Florida GOP chair says voting laws meant to reduce turnout

Two snakes fight each other.

In an interview with the Palm Beach Post, former Florida GOP chairman Jim Greer said that laws his party introduced in the name of combating voter fraud were actually designed to reduce voter turnout. Also, Dracula has a startling admission about the blood drive he organized at your office. We all kind of new that ID laws and limitations on early voting were actuarially engineered to give Republicans an advantage; the clue was that only Republicans proposed them. But after months of pious declarations about fraud and the integrity of the system, it’s nice to hear Greer admit it. Quote:

The Republican Party, the strategists, the consultants, they firmly believe that early voting is bad for Republican Party candidates. It’s done for one reason and one reason only…They never came in to see me and tell me we had a fraud issue. It’s all a marketing ploy.

But God never opens a door without sending a mean dog to run around your living room. Complicating details after the jump.
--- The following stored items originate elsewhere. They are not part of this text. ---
(* ===== verification/Utf8.v ===== *)
(** * Strings as bytes, and UTF-8

    A Go string is a sequence of bytes, here a [string]; the algorithms work on
    its bytes as a [list Z] with entries in [0, 256).  The file models package
    unicode/utf8 with the lead-byte table and the accept ranges of its source
    ([DecodeRune], [DecodeLastRune], [EncodeRune], [RuneCountInString]) and
    unicode.IsSpace ([IsSpace]: Latin-1 switch and White_Space table), and proves
    that decoding inverts encoding. *)

From S2P Require Import Prelude.

(** ** Bytes of a string *)

Definition byte_of_ascii (a : ascii) : Z := Z.of_N (Ascii.N_of_ascii a).
Definition ascii_of_byte (z : Z) : ascii := Ascii.ascii_of_N (Z.to_N z).
Definition bytes (s : string) : list Z := byte_of_ascii <$> String.list_ascii_of_string s.
Definition str (l : list Z) : string := String.string_of_list_ascii (ascii_of_byte <$> l).
Definition is_byte (z : Z) : Prop := (0 <= z < 256)%Z.

(** ** UTF-8 *)

Definition RuneError : Z := 0xFFFD.

(** utf8.first: for a lead byte of a multi-byte rune, its size and the range
    accepted for the second byte; [None] for a byte that cannot lead. *)
Definition lead (b : Z) : option (nat * Z * Z) :=
  (if b <? 0xC2 then None
   else if b <=? 0xDF then Some (2%nat, 0x80, 0xBF)
   else if b =? 0xE0 then Some (3%nat, 0xA0, 0xBF)
   else if b <=? 0xEC then Some (3%nat, 0x80, 0xBF)
   else if b =? 0xED then Some (3%nat, 0x80, 0x9F)
   else if b <=? 0xEF then Some (3%nat, 0x80, 0xBF)
   else if b =? 0xF0 then Some (4%nat, 0x90, 0xBF)
   else if b <=? 0xF3 then Some (4%nat, 0x80, 0xBF)
   else if b =? 0xF4 then Some (4%nat, 0x80, 0x8F)
   else None)%Z.

(** The low bits of a byte and the payload of a continuation byte. *)
Definition cont (b : Z) : Z := Z.land b 0x3F.
Definition is_cont (b : Z) : bool := (0x80 <=? b)%Z && (b <=? 0xBF)%Z.

(** utf8.DecodeRuneInString: the first rune and its width; an invalid encoding
    is [(RuneError, 1)], the empty string [(RuneError, 0)]. *)
Definition DecodeRune (p : list Z) : Z * nat :=
  match p with
  | [] => (RuneError, 0)
  | b0 :: p1 =>
    if (b0 <? 0x80)%Z then (b0, 1) else
    match lead b0 with
    | None => (RuneError, 1)
    | Some (sz, lo, hi) =>
      match p1 with
      | b1 :: p2 =>
        if negb ((lo <=? b1)%Z && (b1 <=? hi)%Z) then (RuneError, 1)
        else if bool_decide (sz = 2)
        then (Z.lor (Z.shiftl (Z.land b0 0x1F) 6) (cont b1), 2)
        else match p2 with
        | b2 :: p3 =>
          if negb (is_cont b2) then (RuneError, 1)
          else if bool_decide (sz = 3)
          then (Z.lor (Z.lor (Z.shiftl (Z.land b0 0x0F) 12) (Z.shiftl (cont b1) 6)) (cont b2), 3)
          else match p3 with
          | b3 :: _ =>
            if negb (is_cont b3) then (RuneError, 1)
            else (Z.lor (Z.lor (Z.lor (Z.shiftl (Z.land b0 0x07) 18) (Z.shiftl (cont b1) 12))
                               (Z.shiftl (cont b2) 6)) (cont b3), 4)
          | [] => (RuneError, 1)
          end
        | [] => (RuneError, 1)
        end
      | [] => (RuneError, 1)
      end
    end
  end.
Lemma scan_word_length word : forall l rest, scan_word word l = Some rest -> length rest + length word = length l.
Proof.
  induction word as [|w word IH]; intros l rest H; cbn in H; [injection H as ->; cbn; lia|].
  destruct l as [|b l]; [done|]. case_match; [|done]. apply IH in H. cbn. lia.
Qed.

Lemma expect_length c l rest : expect c l = Some rest -> length rest < length l.
Proof. destruct l as [|b l]; [done|]. cbn. case_match; [|done]. intros [= <-]. lia. Qed.

(** The texts after a value, after the members of an object and after the elements of
    an array are shorter. *)
Definition shorter (n : nat) : Prop :=
  (forall d l v rest, parse_value n d l = Some (v, rest) -> length rest < length l) /\
  (forall d l ms rest, parse_members n d l = Some (ms, rest) -> length rest < length l) /\
  (forall d l vs rest, parse_elements n d l = Some (vs, rest) -> length rest < length l).

Lemma skip_ws_cons l b l' : skip_ws l = b :: l' -> length l' < length l.
Proof. intros H. pose proof (skip_ws_length l) as Hl. rewrite H in Hl. cbn in Hl. lia. Qed.

(** The lengths of the texts after the pieces that were read. *)
Ltac lengths :=
  repeat match goal with
  | H : scan_word _ _ = Some _ |- _ => apply scan_word_length in H
  | H : scan_string _ = Some _ |- _ => eapply scan_string_length in H; [|done]
  | H : scan_number _ = Some _ |- _ => apply scan_number_length in H
  | H : expect _ _ = Some _ |- _ => apply expect_length in H
  | H : skip_ws _ = _ :: _ |- _ => apply skip_ws_cons in H
  | H : context [length (skip_ws ?l)] |- _ => unless (length (skip_ws l) <= length l) by assumption;
      pose proof (skip_ws_length l)
  end; cbn in *; lia.
(* ===== verification/GoUrl.v ===== *)
(** * Package net/url: Parse

    url.Parse as of Go 1.26, down to the fields the program reads: the scheme, the
    host, whether there is user information, the raw query and the fragment.  The
    program parses the public WebSocket URL with it, in the configuration and in the
    route directory.  Between the brackets of an IP literal the code asks
    netip.ParseAddr: the argument of class [IPLiterals]. *)

From S2P Require Import Prelude.
From S2P Require Import Utf8.
From S2P Require Import GoStrings.
From S2P Require Import GoTime.
From S2P Require Import Json.

Record URL := mkURL { Scheme : string; Host : string; User : bool; RawQuery : string; Fragment : string }.

(** netip.ParseAddr(s) succeeds and the address is no plain IPv4 address. *)
Class IPLiterals := { is_ipv6 : list Z -> bool }.

(** ** Characters *)

Definition is_letter (b : Z) : bool := ((97 <=? b) && (b <=? 122) || (65 <=? b) && (b <=? 90))%Z.
Definition alnum (b : Z) : bool := is_letter b || digit b.

(** - _ . ~ *)
Definition unreserved (b : Z) : bool := alnum b || bool_decide (b ∈ [45; 95; 46; 126]%Z).

(** The further bytes a host may hold unescaped. *)
Definition host_byte (b : Z) : bool := unreserved b || bool_decide (b ∈ bytes "!$&'()*+,;=:[]<>" ++ [34%Z]).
Before you think that Greer told the PBP those things because he had an Ebenezer Scrooge-style reversal of conscience, you should know that he is currently under indictment. According to the Florida GOP, he siphoned approximately $200,000 in party funds to a fake campaign fundraising option. He is also countersuing, saying that his employers “knew what he was doing and voiced no objection.” So we are maybe looking at a sort of reverse prisoner’s dilemma, here, from the people who made a panacea of rational self-interest.

Still, Greer’s admission/false claim is satisfying. It is also backed by former governor Charlie Crist, along with campaign operative Wayne Bertsch, who told the Post that “when we started seeing the increase of turnout and the turnout operations that the Democrats were doing in early voting, it certainly sent a chill down our spines.” If Jim Greer is lying because he’s mad that he got caught stealing from the Florida GOP, a surprising number of his fellows in the party have come to his defense.
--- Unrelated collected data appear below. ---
Lemma worker_step_inv i ch s o : generation_inv s -> worker_step i ch s = Some o ->
  exists s', o = Returns s' /\ generation_inv s'.
Proof.
  intros Hi Hs. pose proof (worker_moves_inv s i) as Hmove. pose proof (worker_reports_inv s i) as Hreport.
  pose proof (worker_leaves_inv s i) as Hleave. pose proof (reported_room s i) as Hroom. pose proof Hi as Hinv.
  destruct Hi as [(f & Hsim & He) Hlen _ _ Hkind _ _]. pose proof (waiting s i) as Hwait.
  destruct s as [ws en es ctx col rep]. cbn in *. destruct (ws !! i) as [w|] eqn:Hw; [|done]. cbn in Hs.
  specialize (Hsim i w Hw).
  assert (Hpart : partition_step en ch w ≫= (fun w => Some (Returns (mkGeneration (<[i := w]> ws) en es ctx col rep))) = Some o ->
    exists s', o = Returns s' /\ generation_inv s').
  { intros Hp. destruct (partition_step en ch w) as [w'|] eqn:Hps; [|done]. cbn in Hp. injection Hp as <-.
    eexists. split; [reflexivity|]. destruct (partition_step_simulates _ _ _ _ _ _ Hsim Hps) as [x Hx].
    destruct (partition_step_pcs _ _ _ _ Hps) as (H1 & H2 & H3 & H4). by apply (Hmove w w' x). }
  destruct (pc w) as [| |m d|m k|err| | |] eqn:Hpc; try exact (Hpart Hs); destruct ch; try exact (Hpart Hs); clear Hpart.
  - assert (Hcw : col = CWait) by (apply (Hwait w); [done|done|by rewrite Hpc]). subst col.
    assert (Hne : assignments <> []).
    { destruct (Hkind i w Hw) as [Hbad|Hk]; rewrite Hpc in *; [done|]. by intros ?%Hk. }
    assert (Hres : forall x, simulates assignments w x -> worker_result x = Some err /\
      simulates assignments (mkWorker WDone (trace w)) x).
    { intros x Hx. unfold simulates in Hx. rewrite Hpc in Hx. split; [unfold worker_result; by rewrite Hx|].
      unfold simulates. cbn. destruct assignments; [done|]. by exists err. }
    destruct (errors_Is err ErrGenerationEnded) eqn:Hge.
    + injection Hs as <-. eexists. split; [reflexivity|]. apply (Hreport w es); [done|done|by rewrite Hpc|].
      intros x Hx. destruct (Hres x Hx) as [-> Hd]. split; [done|]. unfold failures. cbn. rewrite Hge, app_nil_r. by destruct es.
    + assert (Hsend : send es err = Some (Returns (mkChan (cap es) (buf es ++ [err]) false))).
      { subst es. unfold send. cbn. rewrite bool_decide_eq_true_2; [done|].
        specialize (Hroom w Hinv eq_refl ltac:(by rewrite Hpc)).
        pose proof (failures_length (worker_result <$> (f <$> rep))) as Hf. rewrite !length_fmap in Hf. unfold sent.
        destruct assignments; [done|]. lia. }
      rewrite Hsend in Hs. cbn in Hs. injection Hs as <-. eexists. split; [reflexivity|].
      apply (Hreport w); [done|done|by rewrite Hpc|].
      intros x Hx. destruct (Hres x Hx) as [-> Hd]. split; [done|]. unfold failures. cbn. rewrite Hge. by subst es.
  - destruct en; [|done]. injection Hs as <-. eexists. split; [reflexivity|].
    apply (Hreport w es); [done|done|by rewrite Hpc|]. intros x Hx. unfold simulates in Hx. rewrite Hpc in Hx.
    destruct Hx as [Ht ->]. split.
    + unfold simulates. cbn. destruct (Hkind i w Hw) as [Hbad|Hk]; rewrite Hpc in *; [done|]. by rewrite (proj2 Hk eq_refl), Ht.
    + cbn. rewrite app_nil_r. by destruct es.
  - injection Hs as <-. eexists. split; [reflexivity|]. by apply (Hleave w).
Qed.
It seems more likely that he’s telling the truth we already knew. A number of studies found that the kind of voter fraud that ID laws and reductions in early voting were supposed to fight—individuals pretending to be someone else to cast ballots where they shouldn’t—simply does not exist. The same studies also tended to find that early voters and people without photo IDs were likely to vote Democrat. Republicans had an incentive to cast a wide net, because for every fraudulent voter they stopped, they were likely to get a dozen Democrats.

We knew this, and yet for more than a year, state Republican parties insisted that it wasn’t so. I personally got blocked from the Facebook wall of the Iowa Secretary of State—a high school classmate of mine—for asking how many instances of voter fraud were found in 2008. It was, as Greer put it, a massive marketing campaign. Across the country, Republican legislators, campaign operatives and commenters insisted that fraud was a huge problem, even when—if Greer is to be believed—they knew it wasn’t true.
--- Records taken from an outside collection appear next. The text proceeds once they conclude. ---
(* ===== verification/Routing.v ===== *)
(** * The route directory (internal/routing/registry.go)

    Leases, the Go interface [Registry] as a class, and the promises of its
    comments as laws.  A registry is a state; its operations return the next one.
    [Env] is what the outside decides about one call (the network); [Elapse]
    lets time pass.  The publisher is verified against these laws and
    RedisRegistry discharges them (file Redis). *)

From S2P Require Import Prelude.
From S2P Require Import Utf8.
From S2P Require Import Json.

Definition ErrRouteNotFound : sentinel := mkSentinel "routing" "ErrRouteNotFound".
Definition ErrInvalidConfig : sentinel := mkSentinel "routing" "ErrInvalidConfig".

Record Lease := mkLease { GatewayID : string; WebSocketURL : string; Token : string }.

#[export] Instance Lease_eq_dec : EqDecision Lease.
Proof. solve_decision. Defined.

(** json.Marshal and json.Unmarshal with the struct's tags. *)
Definition lease_names : list string := ["gateway_id"; "websocket_url"; "token"].
Definition MarshalLease (l : Lease) : result string :=
  Ok (encode_struct [("gateway_id", encode_text (GatewayID l));
    ("websocket_url", encode_text (WebSocketURL l)); ("token", encode_text (Token l))]%string).
Definition set_lease (name : string) (v : json) (l : Lease) : result Lease :=
  let '(mkLease g u t) := l in
  if bool_decide (name = "gateway_id"%string) then g ← decode_string v g; Ok (mkLease g u t)
  else if bool_decide (name = "websocket_url"%string) then u ← decode_string v u; Ok (mkLease g u t)
  else t ← decode_string v t; Ok (mkLease g u t).
Definition UnmarshalLease (payload : string) : result Lease :=
  decode_struct lease_names set_lease (mkLease "" "" "") payload.

Definition utf8_lease (l : Lease) : Prop :=
  valid_utf8 (GatewayID l) /\ valid_utf8 (WebSocketURL l) /\ valid_utf8 (Token l).

Lemma UnmarshalLease_Marshal l v : utf8_lease l -> MarshalLease l = Ok v -> UnmarshalLease v = Ok l.
Proof.
  intros (H1 & H2 & H3) [= <-]. unfold UnmarshalLease. destruct l as [g u t]. cbn [GatewayID WebSocketURL Token] in *.
  rewrite (decode_encode_struct _ _ _ _ [JString (quote 0 (bytes g)); JString (quote 0 (bytes u)); JString (quote 0 (bytes t))]).
  - cbn [zip zip_with fmap list_fmap set_all fst]. unfold set_lease.
    repeat (rewrite ?bool_decide_eq_true_2, ?bool_decide_eq_false_2 by done;
            rewrite ?decode_string_text; cbn [mbind result_bind]).
    by rewrite !ToValid_id.
  - repeat first [apply Forall2_nil_2 | apply Forall2_cons_2]; apply reads_text.
  - done.
  - repeat first [apply Forall_nil_2 | apply Forall_cons_2]; reflexivity.
Qed.
#[global] Arguments MarshalLease : simpl never.
#[global] Arguments UnmarshalLease : simpl never.

Class Registry (R Env : Type) := {
  Register : Env -> Z -> Lease -> duration -> R -> option error * R;
  Resolve : Env -> Z -> R -> result Lease;
  Release : Env -> Z -> string -> R -> option error * R;
  Elapse : duration -> R -> R;
  (** A call that the network lets through. *)
  healthy : Env;
}.

(** What partition [p] resolves to, [d] from now. *)
Definition view `{Registry R Env} (r : R) (p : Z) (d : duration) : result Lease :=
  Resolve healthy p (Elapse d r).

Class RegistryLaws (R Env : Type) `{Registry R Env} := {
  (** The states the program can produce; the partitions, leases and TTLs it may
      publish. *)
  partition_ok : Z -> Prop;
  registry_ok : R -> Prop;
  lease_ok : Lease -> Prop;
  ttl_ok : duration -> Prop;
  Register_keeps_ok : forall e p l ttl r, registry_ok r -> lease_ok l -> ttl_ok ttl ->
    registry_ok (Register e p l ttl r).2;
  Release_keeps_ok : forall e p tok r, registry_ok r -> registry_ok (Release e p tok r).2;
  Elapse_keeps_ok : forall d r, (0 <= d)%Z -> registry_ok r -> registry_ok (Elapse d r);

  (** A call that the network lets through succeeds. *)
  Register_healthy : forall p l ttl r, registry_ok r -> partition_ok p -> lease_ok l -> ttl_ok ttl ->
    (Register healthy p l ttl r).1 = None;
  Release_healthy : forall p l r, registry_ok r -> partition_ok p -> lease_ok l ->
    (Release healthy p (Token l) r).1 = None;

  (** Time. *)
  view_now : forall r p, view r p 0%Z = Resolve healthy p r;
  view_later : forall r p a b, (0 <= a)%Z -> (0 <= b)%Z -> view (Elapse a r) p b = view r p (a + b)%Z;

  (** Register: the lease is served until its TTL ends; other partitions are untouched,
      whatever the outcome. *)
  Register_serves : forall e p l ttl r r' d, registry_ok r -> lease_ok l -> ttl_ok ttl ->
    Register e p l ttl r = (None, r') -> (0 <= d < ttl)%Z -> view r' p d = Ok l;
  Register_expires : forall e p l ttl r r' d, registry_ok r -> lease_ok l -> ttl_ok ttl ->
    Register e p l ttl r = (None, r') -> (ttl <= d)%Z -> view r' p d = Err ErrRouteNotFound;
  Register_other : forall e p q l ttl r d, registry_ok r -> q <> p -> (0 <= d)%Z ->
    view (Register e p l ttl r).2 q d = view r q d;

  (** Release: only a lease that carries the token can disappear; a successful call
      leaves no lease with the token; other partitions are untouched. *)
  Release_compares : forall e p tok r d, registry_ok r -> (0 <= d)%Z ->
    view (Release e p tok r).2 p d = view r p d \/
    exists l, Resolve healthy p r = Ok l /\ Token l = tok;
  Release_removes : forall e p tok r r' l, registry_ok r ->
    Release e p tok r = (None, r') -> Resolve healthy p r' = Ok l -> Token l <> tok;
  Release_other : forall e p q tok r d, registry_ok r -> q <> p -> (0 <= d)%Z ->
    view (Release e p tok r).2 q d = view r q d;
}.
And they did it to keep people from voting. Not since Jim Crow has a party struck directly at the root of democracy in order to win elections—and even then, they had the decency to also do it for racism. Southern Democrats after Lincoln were bastards, but they were bastards in the name of a (bigoted and stupid) ideology. In 2012, one party has proven itself willing to disenfranchise people not because it hates them, but because they ran the numbers and found it would give them a small statistical advantage.

From a cost-benefit standpoint, it was astoundingly petty. Yet what bothered me most about the phony fraud argument—and what makes Greer’s admission so satisfying—is the sense of vindication after all these months. No party in modern memory has enjoyed the sociopath’s advantage like the contemporary GOP. They have their own news network. They have more commentators and talk-show entertainers than the Democrats, and theirs are far more rigidly disciplined. They have the ability to repeat a lie—voter fraud was a problem in 2008; global warming isn’t real—long after it has been disproven, and their outlets for coordinated dishonesty are so multifarious that for political purposes they are not lying until they admit it.

So thank you, Jim Greer, for admitting it. We all knew anyway, but it’s good to have one of you back. The more I think about it, the more I think the contemporary Republican Party is broken. Their policy has been reduced to a single agenda—low taxes on the rich—and their politics has coalesced into three elements: propaganda, vote suppression and campaign finance deregulation. Even still, they didn’t win. Somewhere in the GOP is a core of honesty, hardworking people with useful ideas. Maybe this is the year they wake up.